Deep learning techniques, however, such as inference of molecular features, prediction of therapy response, and also survival period prediction, can influence clinical decisions. While emerging deep learning concepts go even further to include the possibility of extracting biomarkers from histology images.
"The applicability of machine learning in medicine makes sense, especially given the large datasets inherent to humans and their diseases," said Jack Jacoub, MD, a medical oncologist and Medical Director of MemorialCare Cancer Institute at Orange Coast Medical Center in Fountain Valley, Calif. "It isn't surprising that a machine can accurately predict prognosis when all data is entered and analyzed, and probably becomes more efficacious and accurate with time as it learns previous events and outcomes.
"But, I would say that, more important than predicting prognosis, which oncologists are generally very proficient at, it would be extremely welcomed if machine learning can help choose a therapy given the multiple options that exist for most cancers now based on patient, tumor, and drug characteristics which is being studied at the moment," Jacoub continued.
"Indeed, the researchers highlight a very important and evolving area in medical informatics. And most believe it's only a matter of time until doctors are aided by such technology, which will further refine the concept of precision or tailored medicine," he added, referring to the Penn State Great Valley study specifically.
Osita Onugha, MD, thoracic surgeon and Assistant Professor of Thoracic Surgical Oncology at Saint John's Cancer Institute at Providence Saint John's Health Center in Santa Monica, Calif, agreed. Deep learning and artificial intelligence in medicine is the future of health care, he asserted.
"I think this is just beginning to scratch the surface of what we can do with artificial intelligence. Some of the most intriguing and interesting questions will be how we can use machine learning to predict lung cancer from a CT scan," Onugha said.
"Oftentimes, when reviewing CTs, there are lesions that we do not know if they represent a malignancy, so we watch them for a period of time because they are in the 'gray' area. However, using artificial intelligence, we can better delineate whether these gray area lesions are benign or cancer," he explained.
"Giving physicians a predictive model would allow us to be more efficient and effective in evaluating certain lesions," Onugha stated. "In addition, this could prevent unwanted surgeries if the model could predict with reasonable certainty that a lesion is benign. This would be an effective tool for physicians caring for lung cancer patients."
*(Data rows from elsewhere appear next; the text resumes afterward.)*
(** A header that has the transaction of [L]. *)
Record has_tx (L : logstate) (hd : list Z) : Prop := {
  ht_n : head_n hd = lh_n L;
  ht_home i : (i < ntx L)%nat -> u32 (get_word hd (4 + 4 * Z.of_nat i)) = home L i;
}.

Lemma u32_u32 x : u32 (u32 x) = u32 x.
Proof. unfold u32. by rewrite Z.mod_mod. Qed.

Lemma head_data_tx L d : 0 <= lh_n L <= LOGBLOCKS -> length d = 1024%nat ->
  has_tx L (head_data (lh_n L) (lh_block L) d) /\ length (head_data (lh_n L) (lh_block L) d) = 1024%nat.
Proof.
  intros Hn Hd. destruct (head_data_spec (lh_n L) (lh_block L) d Hn Hd) as (H1 & H2 & H3).
  split; [|done]. split.
  - unfold head_n. rewrite H2. apply s32_small. unfold LOGBLOCKS, MAXOPBLOCKS in Hn. lia.
  - intros i Hi. rewrite H3 by done. by rewrite u32_u32.
Qed.

Lemma head_data_none bl d : length d = 1024%nat -> head_n (head_data 0 bl d) = 0.
Proof. intros Hd. destruct (head_data_spec 0 bl d ltac:(lia) Hd) as (_ & H & _). unfold head_n. by rewrite H. Qed.

(** The log that the next boot reads from such a header. *)
Lemma head_log_tx L hd Lr : has_tx L hd -> 0 <= lh_n L <= LOGBLOCKS -> length (lh_block Lr) = 30%nat ->
  log_start Lr = log_start L -> log_dev Lr = log_dev L ->
  let L' := head_log hd Lr in
  ntx L' = ntx L /\ hblock L' = hblock L /\ (forall i, slot L' i = slot L i) /\ (forall i, (i < ntx L)%nat -> home L' i = home L i).
Proof.
  intros [H1 H2] Hn Hl E1 E2 L'. unfold LOGBLOCKS, MAXOPBLOCKS in Hn. split; [|split; [|split]].
  - unfold ntx, L', head_log. cbn [lh_n set_lh_block set_lh_n]. by rewrite H1.
  - unfold hblock, L', head_log. cbn [log_start set_lh_block set_lh_n]. by rewrite E1.
  - intros i. unfold slot, L', head_log. cbn [log_start set_lh_block set_lh_n]. by rewrite E1.
  - intros i Hi. unfold L'. rewrite head_log_home; [by apply H2|lia|]. rewrite H1. exact Hi.
Qed.

Lemma head_log_tx_ok L hd Lr : tx_ok L -> has_tx L hd -> length (lh_block Lr) = 30%nat ->
  log_start Lr = log_start L -> log_dev Lr = log_dev L -> tx_ok (head_log hd Lr).
Proof.
  intros T Ht Hl E1 E2. destruct (head_log_tx L hd Lr Ht (tx_n _ L T) Hl E1 E2) as (N & Hb & Sl & Hm).
  assert (map (home (head_log hd Lr)) (seq 0 (ntx L)) = map (home L) (seq 0 (ntx L))) as Em.
  { apply map_ext_in. intros i Hi. apply in_seq in Hi. apply Hm. lia. }
  split; rewrite ?N, ?Hb.
  - unfold head_log. cbn [log_dev set_lh_block set_lh_n]. rewrite E2. apply T.
  - unfold head_log. cbn [lh_n set_lh_block set_lh_n]. rewrite (ht_n L hd Ht). apply T.
  - rewrite Em. apply T.
  - intros i j Hi Hj. rewrite !Sl. by apply T.
  - intros i j Hi Hj. rewrite Sl, Hm by done. by apply T.
  - intros i Hi. rewrite Hm by done. by apply T.
  - intros i Hi. rewrite Sl. by apply T.
Qed.

Lemma head_log_none hd Lr : head_n hd = 0 -> log_dev Lr = dev ->
  tx_ok (head_log hd Lr) /\ ntx (head_log hd Lr) = O /\ hblock (head_log hd Lr) = hblock Lr.
Proof.
  intros E Ed. assert (ntx (head_log hd Lr) = O) as N by (unfold ntx, head_log; cbn [lh_n set_lh_block set_lh_n]; by rewrite E).
  split; [|done]. split; rewrite ?N; try (intros; lia); try done; [|constructor].
  unfold head_log. cbn [lh_n set_lh_block set_lh_n]. rewrite E. done.
Qed.

(** ** The disk at a crash *)

Lemma not_taken (w : list (Z * list Z)) j bn : (bn ∉ map fst w) -> bn ∉ map fst (take j w).
Proof.
  intros N H. apply N. apply list_elem_of_fmap in H as (x & -> & Hx). apply list_elem_of_fmap. exists x.
  split; [done|]. rewrite <- (take_drop j w). apply elem_of_app. by left.
Qed.

Lemma not_home s L bn : (bn ∉ map (home L) (seq 0 (ntx L))) -> bn ∉ map fst (new_writes dev s L).
Proof. intros N. unfold new_writes. rewrite map_map. exact N. Qed.

Lemma length_log_writes s L k : length (log_writes dev s L k) = k.
Proof. unfold log_writes. by rewrite length_map, length_seq. Qed.

Lemma length_new_writes s L : length (new_writes dev s L) = ntx L.
Proof. unfold new_writes. by rewrite length_map, length_seq. Qed.

Lemma homes_elem L i : (i < ntx L)%nat -> home L i ∈ map (home L) (seq 0 (ntx L)).
Proof. intros H. apply list_elem_of_fmap. exists i. split; [done|]. apply elem_of_seq. lia. Qed.

Lemma head_not_home L : tx_ok L -> hblock L ∉ map (home L) (seq 0 (ntx L)).
Proof.
  intros T H. apply list_elem_of_fmap in H as (i & Ei & Hi). apply elem_of_seq in Hi.
  by apply (tx_home_head _ L T i); [lia|].
Qed.

Lemma slot_not_home L i : tx_ok L -> (i < ntx L)%nat -> slot L i ∉ map (home L) (seq 0 (ntx L)).
Proof.
  intros T Hi H. apply list_elem_of_fmap in H as (k & Ek & Hk). apply elem_of_seq in Hk.
  by apply (tx_home_slot _ L T k i); [lia|..].
Qed.

(** Before the header is written: the old disk, but for the slots. *)
Lemma crash_early s L j f bn : (j <= ntx L)%nat -> (forall i, (i < ntx L)%nat -> bn <> slot L i) ->
  writes f (take j (commit_writes dev s L)) bn = f bn.
Proof.
  intros Hj N. apply writes_out. unfold commit_writes. rewrite take_app_le by (rewrite length_log_writes; lia).
  by apply not_taken, not_slot.
Qed.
Meanwhile, back at Penn State Great Valley, Qiu said the research team will continue to build deep learning survival period prediction models for other types of diseases.
"We focus on predicting patients' future disease risks when discharged in terms of their probability of readmissions. Two different answers could be provided-when they will be readmitted and what diseases they might have when readmitted," she said. "We have applied a similar approach to predict the progression of Alzheimer's disease for patients. The outcomes are surprisingly good."
Chuck Holt is a contributing writer.